The combination of the VitroPrime™ Ultra-Low Attachment, U-bottom, 96-well Plate and the xeno-free VitroGel® Hydrogel Matrix is excellent for spheroid invasion studies resulting in consistent assay results and simple experiment setup with lab automation capability. The 3D spheroid assay setup provides a versatile platform to evaluate cell invasion dynamics from a structured tumor mass into a tunable matrix environment.
Spheroid Invasion Assay
Figure 3: Spheroid invasion assay using the VitroPrime™ Ultra-Low Attachment, U-bottom, 96-well Plate and VitroGel® Hydrogel Matrix. U87-MG glioblastoma spheroids were generated using the VitroPrime™ Ultra-Low Attachment, U-bottom, 96-well Plate as described in Figure 2. VitroGel® Hydrogel Matrix was combined with serum, and 40 μL of the mixture was added to the spheroid, followed by a 15-minute incubation at room temperature. The cultures were imaged on days 3, 6, 11, 15, 22, 30, 35, and 41 with the Zeiss Microscope at a 2.5X magnification.
References
- Mangani S, Kremmydas S, Karamanos NK. Mimicking the Complexity of Solid Tumors: How Spheroids Could Advance Cancer Preclinical Transformative Approaches. Cancers (Basel). 2025, 17. PMID: 40227664.

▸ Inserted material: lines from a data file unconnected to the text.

Lemma job_ready_same w j j' : same_job j j' -> job_ready w j -> job_ready w j'.
Proof.
  intros [Hc Ht] (H1 & H2 & H3).
  assert (Hi : job_id j' = job_id j) by (change (jc_id (core j') = jc_id (core j)); by rewrite Hc).
  assert (Hl : list_id j' = list_id j) by (change (jc_list (core j') = jc_list (core j)); by rewrite Hc).
  split; [by rewrite Hc, Hi|]. by rewrite Hl, Ht.
Qed.

Lemma job_prepare_wp e ws hdr w :
  submit_sane ws -> 0 < now e -> wp (job_prepare e ws hdr w) (prepared_by e w) (~ queue_hash_ok w).
Proof.
  intros Hs Hnow. unfold job_prepare. apply wp_bind.
  eapply wp_mono; [by apply job_alloc_wp| |done]. intros [[w1 ws1] r] (Hw & Hs1 & Hr).
  destruct r as [err|j]; [done|]. destruct Hr as (Hrdy & Hn & Hseq & Hused). cbn [job_id].
  assert (Herr : forall o : option Z, (errnos_ok e -> o <> Some 0) -> forall err, o = Some err -> errnos_ok e -> err <> 0) by naive_solver.
  destruct (script_err _ _) eqn:H1.
  { split; [done|]. split; [done|]. eapply Herr; [|exact H1]. intros He. apply He. }
  destruct (sidecar_err _ _) eqn:H2.
  { split; [done|]. split; [done|]. eapply Herr; [|exact H2]. intros He. apply He. }
  destruct (job_parse_tokens _ _ _) as [ts|]; [|done].
  apply wp_bind. unfold job_parse_deps.
  match goal with |- context [job_deps_set ?a ?b ?c] =>
    destruct (job_deps_set_total a b c) as [[j' ok] Hd] end. rewrite Hd. cbn [wp].
  destruct ok; [|done]. apply job_deps_set_Ok in Hd as (dc & ds & ->).
  split; [done|]. split; [done|]. split; [|done]. by eapply job_ready_same.
Qed.
Lemma plan_machine_step w q j rest plan d entry :
  queue_hosts_ok (hosts w) q -> NoDup (entry :: rest).*1 -> named_plan w q j (entry :: rest) plan ->
  exists plan' d', plan_machine w q j (plan, d) entry = Ok (plan', d') /\ named_plan w q j rest plan' /\
    length plan' = (length plan + Nat.b2n (named_fit w q j entry.1))%nat.
Proof.
  intros Hq [Hni Hnd]%NoDup_cons [Hn He]. unfold plan_machine, named_fit.
  assert (Hkeep : named_plan w q j rest plan).
  { split; [done|]. intros h Hh. destruct (He h Hh) as (hh & H1 & H2 & H3). exists hh. split; [done|].
    split; [done|]. intros Hx. apply H3. by right. }
  destruct (q_host_hash q !! entry.1) as [h|] eqn:Hh; [|eexists _, _; split; [done|]; split; [done|]; cbn; lia].
  destruct (Hq _ _ Hh) as (hh & Hhh & Hname). unfold nth_res at 1. rewrite Hhh. cbn [res_bind].
  assert (Hel : eligible q j hh = (host_meets_requirements hh j d).1).
  { unfold eligible, host_in_queue_group. by rewrite (host_meets_diag _ _ _ d), Hname, Hh. }
  destruct (host_meets_requirements hh j d) as [ok d1] eqn:Em. cbn [fst] in Hel. rewrite Hel.
  destruct ok; cbn [negb]; [|eexists _, _; split; [done|]; split; [done|]; cbn; lia].
  assert (Hnew : NoDup (plan ++ [h])).
  { apply NoDup_app. split; [done|]. split; [|apply NoDup_singleton].
    intros h' Hh' ->%list_elem_of_singleton. destruct (He h Hh') as (hh' & H1 & _ & H3).
    rewrite Hhh in H1. injection H1 as <-. apply H3. rewrite Hname. left. }
  assert (Hlt : (length (plan ++ [h]) <= length (hosts w))%nat).
  { apply NoDup_bounded; [done|]. intros x [Hx|Hx]%elem_of_app.
    - destruct (He x Hx) as (hx & Hhx & _). by eapply lookup_lt_Some.
    - apply list_elem_of_singleton in Hx as ->. by eapply lookup_lt_Some. }
  rewrite length_app in Hlt. cbn in Hlt. rewrite (proj2 (Nat.ltb_lt _ _)) by lia. cbn.
  eexists _, _. split; [done|]. rewrite length_app. split; [|done]. split; [done|].
  intros h' [Hh'|Hh']%elem_of_app; [by apply Hkeep|]. apply list_elem_of_singleton in Hh' as ->.
  exists hh. by rewrite Hname.
Qed.

Lemma plan_machines_all w q j entries plan d :
  queue_hosts_ok (hosts w) q -> NoDup entries.*1 -> named_plan w q j entries plan ->
  exists plan' d', res_fold (plan_machine w q j) entries (plan, d) = Ok (plan', d') /\
    named_plan w q j [] plan' /\ (length plan' <= length plan + length entries)%nat /\
    ((length plan' < length plan + length entries)%nat ->
     exists x, x ∈ entries.*1 /\ named_fit w q j x = false).
Proof.
  intros Hq. revert plan d. induction entries as [|x l IH]; intros plan d Hnd Hp; cbn [res_fold length].
  - eexists _, _. split; [done|]. split; [done|]. split; lia.
  - destruct (plan_machine_step w q j l plan d x Hq Hnd Hp) as (plan1 & d1 & -> & H1 & H2).
    cbn [res_bind]. apply NoDup_cons in Hnd as [_ Hnd]. destruct (IH plan1 d1 Hnd H1) as (plan2 & d2 & -> & H3 & H4 & H5).
    eexists _, _. split; [done|]. split; [done|].
    destruct (named_fit w q j x.1) eqn:E; cbn in H2; (split; [lia|]); intros Hlt.
    + destruct H5 as (y & Hy & Ey); [lia|]. exists y. split; [by right|done].
    + exists x.1. split; [left|done].
Qed.
(* ===== verification/MbdTokens.v ===== *)
(** * Token pools: what allocation and release do to the free counts *)

From S2P Require Import Prelude CString LlHash Dependency LogFormat MbdTypes MbdBase.

Open Scope Z_scope.

Implicit Types (w : mbd) (j : job_data).

(** What a job asks of pool [p]. *)
Definition demand (w : mbd) (j : job_data) (p : nat) : Z :=
  sumZ (fun t => if bool_decide (pool_name_hash w !! tok_name t = Some p) then tok_count t else 0)
    (tokens (rsrc j)).

Definition add_free (d : Z) (pl : mbd_token_pool) : mbd_token_pool := pl <| p_free ::= fun f => f + d |>.

Lemma add_free_add a b pl : add_free a (add_free b pl) = add_free (b + a) pl.
Proof. destruct pl as [n t f]. change (mk_mbd_token_pool n t (f + b + a) = mk_mbd_token_pool n t (f + (b + a))). by rewrite Z.add_assoc. Qed.

Lemma add_free_0 pl : add_free 0 pl = pl.
Proof. destruct pl as [n t f]. change (mk_mbd_token_pool n t (f + 0) = mk_mbd_token_pool n t f). by rewrite Z.add_0_r. Qed.

Lemma pool_add_lookup nm d w p :
  pools (pool_add nm d w) !! p =
  add_free (if bool_decide (pool_name_hash w !! nm = Some p) then d else 0) <$> pools w !! p.
Proof.
  unfold pool_add. destruct (pool_name_hash w !! nm) as [q|] eqn:Hq.
  - destruct (decide (p = q)) as [->|Hne].
    + rewrite bool_decide_eq_true_2 by done. cbn. rewrite list_lookup_alter_eq. by destruct (pools w !! q).
    + rewrite bool_decide_eq_false_2 by congruence. cbn. rewrite list_lookup_alter_ne by done.
      destruct (pools w !! p); cbn; by rewrite ?add_free_0.
  - rewrite bool_decide_eq_false_2 by done. destruct (pools w !! p); cbn; by rewrite ?add_free_0.
Qed.

(** The loops over the tokens of a job, with a sign. *)
Lemma tokens_add_lookup (sg : Z) ts w p :
  pools (foldl (fun w t => pool_add (tok_name t) (sg * tok_count t) w) w ts) !! p =
  add_free (sg * sumZ (fun t => if bool_decide (pool_name_hash w !! tok_name t = Some p)
                                then tok_count t else 0) ts) <$> pools w !! p.
Proof.
  revert w. induction ts as [|t ts IH]; intros w; cbn.
  - rewrite Z.mul_0_r. destruct (pools w !! p); cbn; by rewrite ?add_free_0.
  - rewrite IH, pool_add_lookup.
    assert (Hh : pool_name_hash (pool_add (tok_name t) (sg * tok_count t) w) = pool_name_hash w).
    { unfold pool_add. by destruct (pool_name_hash w !! tok_name t). }
    rewrite Hh. destruct (pools w !! p) as [pl|]; [|done]. cbn. f_equal. rewrite add_free_add. f_equal.
    case_bool_decide; lia.
Qed.

Lemma foldl_tokens_ext (f g : Z -> Z) ts w :
  (forall z, f z = g z) ->
  foldl (fun w t => pool_add (tok_name t) (f (tok_count t)) w) w ts =
  foldl (fun w t => pool_add (tok_name t) (g (tok_count t)) w) w ts.
Proof. intros Hfg. revert w. induction ts as [|t ts IH]; intros w; cbn; [done|]. by rewrite Hfg, IH. Qed.

Lemma token_alloc_lookup j w p :
  pools (token_alloc j w) !! p = add_free (- demand w j p) <$> pools w !! p.
Proof.
  unfold token_alloc. rewrite (foldl_tokens_ext Z.opp (Z.mul (-1))) by lia.
  rewrite tokens_add_lookup. unfold demand. by replace (-1 * _) with (- sumZ (fun t => if bool_decide
    (pool_name_hash w !! tok_name t = Some p) then tok_count t else 0) (tokens (rsrc j))) by lia.
Qed.

Lemma token_release_lookup j w p :
  pools (token_pool_release j w) !! p = add_free (demand w j p) <$> pools w !! p.
Proof.
  unfold token_pool_release. rewrite (foldl_tokens_ext (fun z => z) (Z.mul 1)) by lia.
  rewrite tokens_add_lookup. unfold demand. by rewrite Z.mul_1_l.
Qed.

(** Tokens of different pools: the demand on a pool is one token's count. *)
Lemma demand_single w j p :
  NoDup (map (fun t => pool_name_hash w !! tok_name t) (tokens (rsrc j))) ->
  demand w j p = 0 \/
  exists t, t ∈ tokens (rsrc j) /\ pool_name_hash w !! tok_name t = Some p /\ demand w j p = tok_count t.
Proof.
  unfold demand. induction (tokens (rsrc j)) as [|t ts IH]; cbn; [by left|]. intros [Hni Hnd]%NoDup_cons.
  destruct (IH Hnd) as [H0|(t' & Ht' & Hp & Hd)].
  - rewrite H0. case_bool_decide as Hp; [right|by left]. exists t. split; [left|]. split; [done|lia].
  - right. rewrite Hd. rewrite bool_decide_eq_false_2.
    + exists t'. split; [by right|done].
    + intros He. apply Hni. rewrite He, <- Hp. by apply (list_elem_of_fmap_2 (fun t => pool_name_hash w !! tok_name t)).
Qed.
Lemma job_finish_logged e n f w :
  inv w -> wp (mbd_job_finish e n f w) (recorded w) True.
Proof.
  intros HI. unfold mbd_job_finish, job_find, event_job_finish. apply wp_bind.
  eapply wp_mono; [apply wp_any|intros nn _|done].
  destruct (jobs w !! fin_job_id f) as [j|] eqn:Hj; [|cbn [wp]; ledger_same].
  pose proof (inv_job_id w _ j HI Hj) as Hid.
  apply wp_bind. eapply wp_mono; [apply wp_any|intros h _|done].
  apply wp_bind. eapply wp_mono; [apply wp_any|intros hh _|done].
  destruct (negb _); [cbn [wp]; ledger_same|]. cbv zeta. apply wp_bind.
  destruct (c_assert _) eqn:Has; [|done]. cbn [wp]. inv_res.
  destruct (0 <? end_time j) eqn:Hend; [ledger_walk; ledger_same|].
  assert (Hl : list_id j = JOB_LIST_RUN).
  { eapply inv_state_run; [exact HI|exact Hj|]. unfold state_is in Has. b2p. destruct Has as [[?|?]|?]; [done|by left|by right]. }
  destruct (fin_state f =? 0); ledger_walk; ledger_same; (ledger_tx (fin_job_id f) Hj; [by repeat constructor|]);
    cbn [effects effect app le_state]; unfold when; cbn [list_id durable]; rewrite Hl; reflexivity.
Qed.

- Yun C, Kim SH, Kim KM, Yang MH, Byun MR, Kim JH, Kwon D, Pham HTM, Kim HS, Kim JH, Jung YS. Advantages of Using 3D Spheroid Culture Systems in Toxicological and Pharmacological Assessment for Osteogenesis Research. Int J Mol Sci. 2024, 25. PMID: 38473760.
- Guzzeloni V, Veschini L, Pedica F, Ferrero E, Ferrarini M. 3D Models as a Tool to Assess the Anti-Tumor Efficacy of Therapeutic Antibodies: Advantages and Limitations. Antibodies. 2022, 11, 46.
- Xing C, Kemas A, Mickols E, Klein K, Artursson P, Lauschke VM. The choice of ultra‐low attachment plates impacts primary human and primary canine hepatocyte spheroid formation, phenotypes, and function. Biotechnology Journal. 2024, 19.